第12章 ※盛夏・残更の法悦※
わざとらしく、悲しげに呟いた。黒死牟は知っているのだ。キリカが恥じらう理由を。
知っていて、からかっているのだ。
「いえっ、断じてそういうわけではありませんっ。ですがっ・・・」
むきになって否定するキリカは泣きそうな顔をしていた。もがくが、己を抱き締める黒死牟の腕はびくともしない。
「巌勝様っ、離して下さいっ」
「駄目だ・・・」
もがき続けるキリカを左腕でやすやすと封じると、右腕を身体の稜線に滑らせた。薄い乳房の下から臍へ、そして、淡い茂みを撫でるように辿っていく。
「みっ、巌勝様っ・・・離して・・・」
黒死牟の手がキリカの腿にかかった。キリカは両腿に力を入れて抗ったが、力の差は歴然としていた。
「おや・・・、キリカ・・・」
唇をキリカの耳朶に、ぴたりと寄せたまま囁く。その指先はキリカの花弁を捉えていた。
昨夜の名残を溢れさせた花弁は、ぬらぬらと妖しく濡れそぼっていた。
「これは・・・、どうした事だ・・・」
強調するように、ゆっくりと。キリカの羞恥を煽るように囁きながら、花弁の中に指を潜り込ませた。
「・・・・っ」
「こんなに濡らして・・・。私に・・・、触れてほしくて堪らなかったのだな・・・」
愉しげに口の端を歪めた黒死牟が、キリカの胎内に指をおさめた。ゆっくり動かせば、じゅぷ、と生々しく濡れた音がした。
「んっ・・・、はぁっ・・・」
泣き所を、ねっとりとこすりあげられたキリカが官能の吐息をこぼした。蕩けた胎内からは新たな蜜が滲み出てきていた。

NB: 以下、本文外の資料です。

(** C7, as amended: when its external call raises an exception [e] that
    is an [Exception], each of [search_news] (Google News),
    [get_stock_info] (Yahoo Finance), [get_bart_summary],
    [get_financial_sentiment] and [get_llama_completion] (inference
    scripts) prints one line about the error and returns its empty value:
    the empty list, the empty dict, [None].  The three methods of the
    NewsAPI client do not: they print nothing and raise [Exception] with
    the message of [e] behind a fixed prefix.  An [e] that is no
    [Exception], such as [KeyboardInterrupt], is not handled by any of
    them: it reaches the caller as it is and no line about it is
    printed. *)
Theorem external_call_failure_handling
    (P : GoogleNews.Platform) (A : NewsClient.Api)
    (I : Inference.Hub) (Y : YahooFinance.Yahoo) :
  (∀ (self : GoogleNews.GoogleNewsSandbox) (query : str) (days : Z)
     (w : World GoogleNews.Net) (e : exn) (n : GoogleNews.Net),
     GoogleNews.fetch_articles (GoogleNews.session self)
       (GoogleNews.search_url self query) 10 (net w) = (Raise e, n) →
     GoogleNews.search_news self query days w
     = if is_Exception e then
         (Return [],
          {| stdout := stdout w
               ++ [[128269]%N ++ lit " Searching for: " ++ query;
                   [10060]%N ++ lit " Error searching news for '" ++ query
                             ++ lit "': " ++ exn_msg e];
             net := n |})
       else
         (Raise e,
          {| stdout := stdout w ++ [[128269]%N ++ lit " Searching for: " ++ query];
             net := n |}))
  ∧ (∀ (symbol : str) (w : World YahooFinance.Net) (e : exn) (n : YahooFinance.Net),
       YahooFinance.ticker_info symbol (net w) = (Raise e, n) →
       YahooFinance.get_stock_info symbol w
       = if is_Exception e then
           (Return [],
            {| stdout := stdout w
                 ++ [[10060]%N ++ lit " Error getting info for " ++ symbol
                               ++ lit ": " ++ exn_msg e];
               net := n |})
         else (Raise e, {| stdout := stdout w; net := n |}))
  ∧ (∀ (environ : gmap str str) (token text : str) (w : World Inference.Net)
       (e : exn) (n : Inference.Net),
       environ !! lit "HUGGINGFACE_TOKEN" = Some token →
       Inference.summarization (lit "facebook/bart-large-cnn") token
         (lit "summarize: " ++ text) (net w) = (Raise e, n) →
       Inference.get_bart_summary environ text w
       = if is_Exception e then
           (Return PyNone,
            {| stdout := stdout w
                 ++ [lit "Error making summarization request: " ++ exn_msg e];
               net := n |})
         else (Raise e, {| stdout := stdout w; net := n |}))
  ∧ (∀ (environ : gmap str str) (token text : str) (w : World Inference.Net)
       (e : exn) (n : Inference.Net),
       environ !! lit "HUGGINGFACE_TOKEN" = Some token →
       Inference.text_classification
         (lit "mrm8488/distilroberta-finetuned-financial-news-sentiment-analysis")
         token (lit "summarize: " ++ text) (net w) = (Raise e, n) →
       Inference.get_financial_sentiment environ text w
       = if is_Exception e then
           (Return PyNone,
            {| stdout := stdout w
                 ++ [lit "Error making summarization request: " ++ exn_msg e];
               net := n |})
         else (Raise e, {| stdout := stdout w; net := n |}))
  ∧ (∀ (environ : gmap str str) (api_key prompt system_message : str)
       (w : World Inference.Net) (e : exn) (n : Inference.Net),
       environ !! lit "HUGGINGFACE_TOKEN" = Some api_key →
       Inference.chat_completion api_key (lit "meta-llama/Llama-3.3-70B-Instruct")
         [(lit "system", system_message); (lit "user", prompt)] (net w)
         = (Raise e, n) →
       Inference.get_llama_completion environ prompt system_message w
       = if is_Exception e then
           (Return PyNone,
            {| stdout := stdout w
                 ++ [if bool_decide (exn_class e = lit "KeyError")
                     then [10060]%N ++ lit " Error: HUGGINGFACE_TOKEN environment variable not found"
                     else [10060]%N ++ lit " Error making inference request: "
                                    ++ exn_msg e];
               net := n |})
         else (Raise e, {| stdout := stdout w; net := n |}))
  ∧ (∀ (self : NewsClient.NewsAPIClient) (kwargs args : list (str * pyval))
       (w : World NewsClient.Net) (e : exn) (n : NewsClient.Net),
       NewsClient.bind_keywords (lit "NewsAPIClient.get_top_headlines")
         NewsClient.top_headlines_signature kwargs = Return args →
       NewsClient.api_get_top_headlines (NewsClient.client self) args (net w)
         = (Raise e, n) →
       NewsClient.get_top_headlines self kwargs w
       = (Raise (if is_Exception e
                 then Exception (lit "Error fetching top headlines: " ++ exn_msg e)
                 else e),
          {| stdout := stdout w; net := n |}))
  ∧ (∀ (self : NewsClient.NewsAPIClient) (kwargs args : list (str * pyval))
       (w : World NewsClient.Net) (e : exn) (n : NewsClient.Net),
       NewsClient.bind_keywords (lit "NewsAPIClient.get_everything")
         NewsClient.everything_signature kwargs = Return args →
       NewsClient.api_get_everything (NewsClient.client self)
         ((λ p : str * pyval,
             if bool_decide (p.1 = lit "from_param" ∨ p.1 = lit "to")
             then (p.1, NewsClient.date_to_string p.2) else p) <$> args) (net w)
         = (Raise e, n) →
       NewsClient.get_everything self kwargs w
       = (Raise (if is_Exception e
                 then Exception (lit "Error fetching articles: " ++ exn_msg e)
                 else e),
          {| stdout := stdout w; net := n |}))
  ∧ (∀ (self : NewsClient.NewsAPIClient) (kwargs args : list (str * pyval))
       (w : World NewsClient.Net) (e : exn) (n : NewsClient.Net),
       NewsClient.bind_keywords (lit "NewsAPIClient.get_sources")
         NewsClient.sources_signature kwargs = Return args →
       NewsClient.api_get_sources (NewsClient.client self) args (net w)
         = (Raise e, n) →
       NewsClient.get_sources self kwargs w
       = (Raise (if is_Exception e
                 then Exception (lit "Error fetching sources: " ++ exn_msg e)
                 else e),
          {| stdout := stdout w; net := n |})).
Proof.
  repeat split.
  - intros self query days w e n Hfetch.
    unfold GoogleNews.search_news,
      mbind, state_bind, mret, state_ret, print, external.
    cbn [stdout net]. rewrite Hfetch.
    destruct (is_Exception e); cbn [stdout net]; [| done].
    by rewrite <- app_assoc.
  - intros symbol w e n Hcall.
    unfold YahooFinance.get_stock_info, try_except,
      mbind, state_bind, mret, state_ret, print, external.
    rewrite Hcall. cbn [result_bind]. by destruct (is_Exception e).
  - intros environ token text w e n Henv Hcall.
    unfold Inference.get_bart_summary, try_except, environ_getitem.
    rewrite Henv. unfold mbind, state_bind, mret, state_ret, print, external.
    rewrite Hcall. by destruct (is_Exception e).
  - intros environ token text w e n Henv Hcall.
    unfold Inference.get_financial_sentiment, try_except, environ_getitem.
    rewrite Henv. unfold mbind, state_bind, mret, state_ret, print, external.
    rewrite Hcall. by destruct (is_Exception e).
  - intros environ api_key prompt system_message w e n Henv Hcall.
    unfold Inference.get_llama_completion, try_except, environ_getitem.
    rewrite Henv. unfold mbind, state_bind, mret, state_ret, print, external.
    rewrite Hcall. cbn [result_bind].
    destruct (is_Exception e); [| done].
    by destruct (bool_decide (exn_class e = lit "KeyError")).
  - intros self kwargs args w e n Hbind Hcall.
    unfold NewsClient.get_top_headlines. rewrite Hbind.
    unfold mbind at 1, state_bind, mret, state_ret, external.
    rewrite Hcall. cbn [mbind result_bind NewsClient.reraise].
    by destruct (is_Exception e).
  - intros self kwargs args w e n Hbind Hcall.
    unfold NewsClient.get_everything. rewrite Hbind.
    unfold mbind at 1, state_bind, mret, state_ret, external.
    rewrite Hcall. cbn [mbind result_bind NewsClient.reraise].
    by destruct (is_Exception e).
  - intros self kwargs args w e n Hbind Hcall.
    unfold NewsClient.get_sources. rewrite Hbind.
    unfold mbind at 1, state_bind, mret, state_ret, external.
    rewrite Hcall. cbn [NewsClient.reraise].
    by destruct (is_Exception e).
Qed.
(** [get_neighbours] of [headers/graph.hpp] is [get_parents]: the outgoing
    edges are never looked at. *)
Lemma legacy_get_neighbours_parents i g :
  Legacy.get_neighbours i g = Legacy.get_parents i g.
Proof.
  unfold Legacy.get_neighbours, Legacy.get_parents.
  destruct (adjacency_list g !! i) as [es|]; [|done].
  destruct (collect _ _) as [p|]; simpl; [|done].
  by rewrite union_idemp_L.
Qed.
End legacy_graph.

(** ** The graph of [test_neighbour_functions.cc] *)
Section neighbour_scenario.
Import Payloads Graph Scenarios.

(** C1 — [get_neighbours(id)] must return the union of [get_children(id)] and
    [get_parents(id)].  On the graph of the neighbour test (vertices 1..5,
    edges 2→1, 3→1, 4→2, 5→2) vertex 2 has the child 1 and the parents 4 and
    5; [get_neighbours(2)] of [cgrapht/graph.hpp] returns {1,4,5}, that of
    [headers/graph.hpp] returns {4,5} and misses the target of the outgoing
    edge 21. *)
Theorem legacy_get_neighbours_drops_children :
  let g := Legacy.run neighbour_calls empty_graph in
  is_Some (vertex_index g !! 2%N)
  ∧ Legacy.get_children 2%N g = Returned (Legacy.success ({[ 1%N ]} : gset N))
  ∧ Legacy.get_parents 2%N g = Returned (Legacy.success ({[ 4%N; 5%N ]} : gset N))
  ∧ Legacy.get_neighbours 2%N g = Returned (Legacy.success ({[ 4%N; 5%N ]} : gset N))
  ∧ 21%N ∈ outgoing_of g 2%N
  ∧ (to_id <$> (edge_index g !! 21%N)) = Some 1%N
  ∧ (1%N ∉ ({[ 4%N; 5%N ]} : gset N))
  ∧ get_neighbours 2%N (run neighbour_calls empty_graph)
    = Returned (Models.success ({[ 1%N; 4%N; 5%N ]} : gset N)).
Proof.
  repeat split; try (vm_compute; reflexivity).
  - by eexists.
  - rewrite elem_of_union, !elem_of_singleton. by intros [?|?].
Qed.
End neighbour_scenario.

(** ** The mutation protocol of [cgrapht/graph.hpp] *)
Section protocol.
Import Models Graph.
Context {V E : Type} `{!Hashable V, !Hashable E}.
Implicit Types (g : DirectedGraph V E) (v : V) (e : E).
(** The iteration on one torrent leaves another torrent and its files as
    they are. *)
Lemma step_other st j k st' :
  step st j = Some st' → j ≠ k →
  torrents st' !! k = torrents st !! k ∧
  ∀ fid f, mediafiles st !! fid = Some f → in_torrent k f = true →
           mediafiles st' !! fid = Some f.
Proof.
  intros Hstep Hjk.
  assert (∀ st0 : store, torrents st0 = torrents st →
            mediafiles st0 = mediafiles st → ∀ m,
    torrents (Repository.update st0 (TorrentRef j) {["media_id" := PStr m]})
      !! k = torrents st !! k ∧
    ∀ fid f, mediafiles st !! fid = Some f → in_torrent k f = true →
      mediafiles (Repository.update st0 (TorrentRef j)
                    {["media_id" := PStr m]}) !! fid = Some f) as Hlink.
  { intros st0 Ht0 Hf0 m. simpl. unfold TorrentHandler.update.
    destruct (torrents st0 !! j) as [e|] eqn:He; [|by rewrite Ht0, Hf0].
    destruct (_ && _).
    - destruct (propagate_frame
                  (Store (media st0)
                     (<[j := EntityHandler.update e {["media_id" := PStr m]}]>
                        (torrents st0)) (mediafiles st0)) j)
        as (_ & Ht & Hf). simpl in Ht, Hf.
      rewrite Ht. split; [by rewrite lookup_insert_ne, Ht0|].
      intros fid f Hfid Hin. destruct (Hf fid) as (g & Hg & Hsame).
      rewrite Hg, Hf0, Hfid. simpl. f_equal. apply Hsame.
      unfold in_torrent in *.
      destruct (getattr f "torrent_id"); try done. simpl in *.
      apply bool_decide_eq_true in Hin as ->. by apply bool_decide_eq_false.
    - simpl. rewrite Hf0. by rewrite lookup_insert_ne, Ht0. }
  revert Hstep. unfold resolve_torrent.
  destruct (torrents st !! j) as [e|] eqn:He; [|by intros [= <-]].
  destruct (truthy (getattr e "media_id")); [by intros [= <-]|].
  destruct (Parser.parse_torrent _ _) as [info|]; [|by intros [= <-]].
  destruct (get_imdb_id _ _ _) as [[imdb_id|]|]; try by intros [= <-].
  destruct (bool_decide (imdb_id = EmptyString)); [by intros [= <-]|].
  destruct (Repository.get_by_id st (MediaRef imdb_id)).
  - intros [= <-]. by apply Hlink.
  - destruct (get_media imdb_id) as [mi|]; [|by intros [= <-]].
    destruct (MediaHandler.add st _) as [st1|] eqn:Hadd; [|done].
    intros [= <-]. apply Hlink; by apply (media_add_tables _ _ _ Hadd).
Qed.

Lemma steps_other st ids k st' :
  steps st ids = Some st' → k ∉ ids →
  torrents st' !! k = torrents st !! k ∧
  ∀ fid f, mediafiles st !! fid = Some f → in_torrent k f = true →
           mediafiles st' !! fid = Some f.
Proof.
  revert st. induction ids as [|j ids IH]; intros st Hsteps Hk.
  - by injection Hsteps as <-.
  - apply not_elem_of_cons in Hk as [Hkj Hk].
    rewrite resolve_torrents_cons in Hsteps.
    destruct (step st j) as [st1|] eqn:Hstep; [|done]. simpl in Hsteps.
    destruct (step_other st j k st1 Hstep) as [Ht Hf]; [done|].
    destruct (IH st1 Hsteps Hk) as [Ht' Hf'].
    split; [by rewrite Ht', Ht|].
    intros fid f Hfid Hin. apply Hf'; [|done]. by apply Hf.
Qed.

(** With a resolver whose records can be stored, no flush fails. *)
Lemma step_returns st id :
  storable get_media → is_Some (step st id).
Proof.
  intros Hstorable. unfold resolve_torrent.
  destruct (torrents st !! id) as [e|]; [|done].
  destruct (truthy (getattr e "media_id")); [done|].
  destruct (Parser.parse_torrent _ _) as [info|]; [|done].
  destruct (get_imdb_id _ _ _) as [[imdb_id|]|]; try done.
  destruct (bool_decide (imdb_id = EmptyString)); [done|].
  destruct (Repository.get_by_id st (MediaRef imdb_id)) eqn:Hm; [done|].
  destruct (get_media imdb_id) as [mi|] eqn:Hmi; [|done].
  destruct (Hstorable imdb_id mi Hmi) as (-> & Htitle & Hyear).
  rewrite media_add_absent, not_null_create by done.
  destruct (rm_title mi), (rm_year mi); done.
Qed.

Lemma steps_return st ids :
  storable get_media → is_Some (steps st ids).
Proof.
  intros Hstorable. revert st. induction ids as [|id ids IH]; intros st;
    [done|].
  rewrite resolve_torrents_cons.
  destruct (step_returns st id Hstorable) as [st1 ->]. simpl. apply IH.
Qed.

(** The iteration on a torrent the resolver resolves. *)
Lemma step_links st k t info imdb_id :
  storable get_media →
  torrents st !! k = Some t → getattr t "media_id" = PNone →
  Parser.parse_torrent parse_title (basename (Py.str (getattr t "path")))
    = Ok info →
  get_imdb_id (Parser.ti_title info) (Parser.ti_year info)
    (Parser.ti_kind info) = Ok (Some imdb_id) →
  imdb_id ≠ EmptyString →
  (is_Some (media st !! imdb_id) ∨ ∃ mi, get_media imdb_id = Ok mi) →
  ∃ st', step st k = Some st' ∧
    torrents st' !! k = Some (setattr t "media_id" (PStr imdb_id)) ∧
    (∀ fid f, mediafiles st !! fid = Some f → in_torrent k f = true →
       mediafiles st' !! fid = Some (setattr f "media_id" (PStr imdb_id))) ∧
    is_Some (media st' !! imdb_id).
Proof.
  intros Hstorable Ht Hnone Hparse Hid Hne Hmedia.
  unfold resolve_torrent. rewrite Ht, Hnone, Hparse, Hid. simpl.
  rewrite bool_decide_eq_false_2 by done.
  assert (∀ st0 : store, torrents st0 = torrents st →
            mediafiles st0 = mediafiles st →
    let st' := Repository.update st0 (TorrentRef k)
                 {["media_id" := PStr imdb_id]} in
    torrents st' !! k = Some (setattr t "media_id" (PStr imdb_id)) ∧
    (∀ fid f, mediafiles st !! fid = Some f → in_torrent k f = true →
       mediafiles st' !! fid = Some (setattr f "media_id" (PStr imdb_id))) ∧
    media st' = media st0) as Hlink.
  { intros st0 Ht0 Hf0. cbv zeta.
    rewrite (link_unset st0 k t imdb_id); [|by rewrite Ht0|done|done].
    simpl. split; [apply lookup_insert_eq|]. split; [|done].
    intros fid f Hfid Hin. rewrite lookup_fmap, Hf0, Hfid. simpl.
    by rewrite Hin. }
  destruct (media st !! imdb_id) as [m|] eqn:Hm.
  - destruct (Hlink st eq_refl eq_refl) as (H1 & H2 & H3).
    eexists. split; [done|]. split; [done|]. split; [done|].
    simpl in H3. rewrite H3, Hm. by eexists.
  - destruct Hmedia as [[? ?]|[mi Hmi]]; [done|]. rewrite Hmi.
    destruct (Hstorable imdb_id mi Hmi) as (Heq & Htitle & Hyear).
    rewrite Heq, media_add_absent, not_null_create by done.
    replace (negb (is_none (rm_title mi)) && negb (is_none (rm_year mi))
             && negb (is_none (PBool (rm_anime mi)))) with true
      by (by destruct (rm_title mi), (rm_year mi)).
    set (st0 := Store _ _ _).
    destruct (Hlink st0 eq_refl eq_refl) as (H1 & H2 & H3).
    eexists. split; [done|]. split; [done|]. split; [done|].
    simpl in H3. rewrite H3. unfold st0. simpl. rewrite lookup_insert_eq.
    by eexists.
Qed.

Lemma steps_links st ids k t info imdb_id :
  storable get_media →
  NoDup ids → k ∈ ids →
  torrents st !! k = Some t → getattr t "media_id" = PNone →
  Parser.parse_torrent parse_title (basename (Py.str (getattr t "path")))
    = Ok info →
  get_imdb_id (Parser.ti_title info) (Parser.ti_year info)
    (Parser.ti_kind info) = Ok (Some imdb_id) →
  imdb_id ≠ EmptyString →
  (is_Some (media st !! imdb_id) ∨ ∃ mi, get_media imdb_id = Ok mi) →
  ∃ st', steps st ids = Some st' ∧
    torrents st' !! k = Some (setattr t "media_id" (PStr imdb_id)) ∧
    (∀ fid f, mediafiles st !! fid = Some f → in_torrent k f = true →
       mediafiles st' !! fid = Some (setattr f "media_id" (PStr imdb_id))) ∧
    is_Some (media st' !! imdb_id).
Proof.
  intros Hstorable Hnd Hin Ht Hnone Hparse Hid Hne Hmedia.
  apply list_elem_of_split in Hin as (l1 & l2 & ->).
  apply NoDup_app in Hnd as (_ & Hl1 & Hnd2).
  apply NoDup_cons in Hnd2 as [Hl2 _].
  assert (k ∉ l1) as Hk1 by (intros Hk; apply (Hl1 k Hk); left).
  rewrite resolve_torrents_app.
  destruct (steps_return st l1 Hstorable) as [sta Hsta]. rewrite Hsta. simpl.
  rewrite resolve_torrents_cons.
  destruct (steps_other st l1 k sta Hsta Hk1) as [Hta Hfa].
  pose proof (only_links_steps st l1 sta Hsta) as (Hma & _ & Hdfa & _ & _).
  assert (is_Some (media sta !! imdb_id) ∨ ∃ mi, get_media imdb_id = Ok mi)
    as Hmedia'.
  { destruct Hmedia as [[m Hm]|?]; [left|by right]. exists m. by apply Hma. }
  destruct (step_links sta k t info imdb_id)
    as (stb & Hstb & H1 & H2 & [m Hm]); try done.
  { by rewrite Hta. }
  rewrite Hstb. simpl.
  destruct (steps_return stb l2 Hstorable) as [stc Hstc]. rewrite Hstc.
  destruct (steps_other stb l2 k stc Hstc Hl2) as [Htb Hfb].
  pose proof (only_links_steps stb l2 stc Hstc) as (Hmb & _ & _ & _ & _).
  exists stc. split; [done|]. split; [by rewrite Htb|]. split.
  - intros fid f Hfid Hink. apply Hfb.
    + apply H2; [by apply Hfa|done].
    + unfold in_torrent in *. by rewrite getattr_setattr_ne.
  - exists m. by apply Hmb.
Qed.

(** An update of a torrent leaves the media. *)
Lemma torrent_update_media st id kwargs :
  media (TorrentHandler.update st id kwargs) = media st.
Proof.
  unfold TorrentHandler.update.
  destruct (torrents st !! id) as [e|]; [|done].
  destruct (_ && _); [|done].
  by destruct (propagate_frame
                 (Store (media st)
                    (<[id := EntityHandler.update e kwargs]> (torrents st))
                    (mediafiles st)) id) as (-> & _).
Qed.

「あれほど注いでやったのに・・・、物足りぬのか・・・」
「・・・っ!」
褥に押し倒された。惣闇色の髪が褥を這うように広がる。
互いの視線が交差した、その刹那。
極限まで張り詰めたものを花弁に突き込まれた。
「ひっ、ぁあっ・・・」
黒死牟は根元まで深々と沈めると、上半身を屈めた。キリカの胸の頂きに舌を這わせる。
「はぁっ、んっ・・・」
片方の蕾をしごくように吸われ、もう片方の蕾を指で転がされる。同時に与えられる甘美な刺激に甘ったるい声を漏らした。